Unveiling the Secret Behind a Groundbreaking Antibiotic's Effectiveness Against Multidrug-Resistant Tuberculosis

**Rutgers Health researchers** have uncovered essential insights into the effectiveness of **bedaquiline**, a relatively new antibiotic, against multidrug-resistant **tuberculosis (TB)**. The study reveals that deficiencies in the enzyme catalase-peroxidase, encoded by the katG gene, play a crucial role in making resistant TB strains vulnerable to bedaquiline. **Published in Nature Communications**, this research highlights that these deficiencies increase the accumulation of reactive oxygen species and DNA damage, while altering transcriptional programs that regulate bacterial biology. Bedaquiline, which was approved in 2012 by the **FDA**, is the first new TB drug in over 40 years, offering hope in combatting one of the world's deadliest infectious diseases.
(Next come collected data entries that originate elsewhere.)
(** * PMPLearning LINE bot: chunker, delivery planner, generation client,
      request handler and admission gate of [app.py].

    The Python functions are embedded as Rocq functions:
    - a [str] is a list of Unicode code points, so that [len], slicing and
      [rfind] count what Python counts;
    - Python integers are [Z]; slice bounds are clipped the way Python clips
      them;
    - the [while] loop of [split_message] runs on fuel;
    - code that talks to LINE, to x.ai, to the logger and to the shared counter
      lives in a state-and-exception monad whose state records the trace of
      calls. *)

From Stdlib Require Import String Ascii List ZArith NArith Bool Lia.
Import ListNotations.
Open Scope Z_scope.

(* ===================================================================== *)
(** ** Python strings *)
(* ===================================================================== *)

Module PyStr.

(** A character is a Unicode code point. *)
Definition char := N.
Definition str := list char.

Definition len (s : str) : Z := Z.of_nat (length s).

(** *** Literals: UTF-8 text of the source file, decoded to code points. *)

Fixpoint utf8_decode (acc : N) (need : nat) (bs : list N) : str :=
  match bs with
  | [] => []
  | b :: r =>
    match need with
    | O =>
      if (b <? 128)%N then b :: utf8_decode 0%N 0 r
      else if (b <? 224)%N then utf8_decode (b - 192)%N 1 r
      else if (b <? 240)%N then utf8_decode (b - 224)%N 2 r
      else utf8_decode (b - 240)%N 3 r
    | S n =>
      let acc' := (acc * 64 + (b - 128))%N in
      match n with
      | O => acc' :: utf8_decode 0%N 0 r
      | S _ => utf8_decode acc' n r
      end
    end
  end.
The study suggests that understanding these vulnerabilities could lead to more effective treatments, potentially reducing doses or shortening treatment times. Additionally, the research opens doors for developing new drugs or combinations that enhance the efficacy of existing ones, such as **isoniazid**. Rutgers' team, led by Jason Yang, aims to leverage machine learning and synthetic biology tools to further explore personalized medicine approaches for TB, potentially tailoring treatments to individual strains. The findings could also help repurpose existing antibiotics like trimethoprim and sulfamethoxazole to tackle drug-resistant TB, marking significant strides in addressing global antibiotic resistance challenges.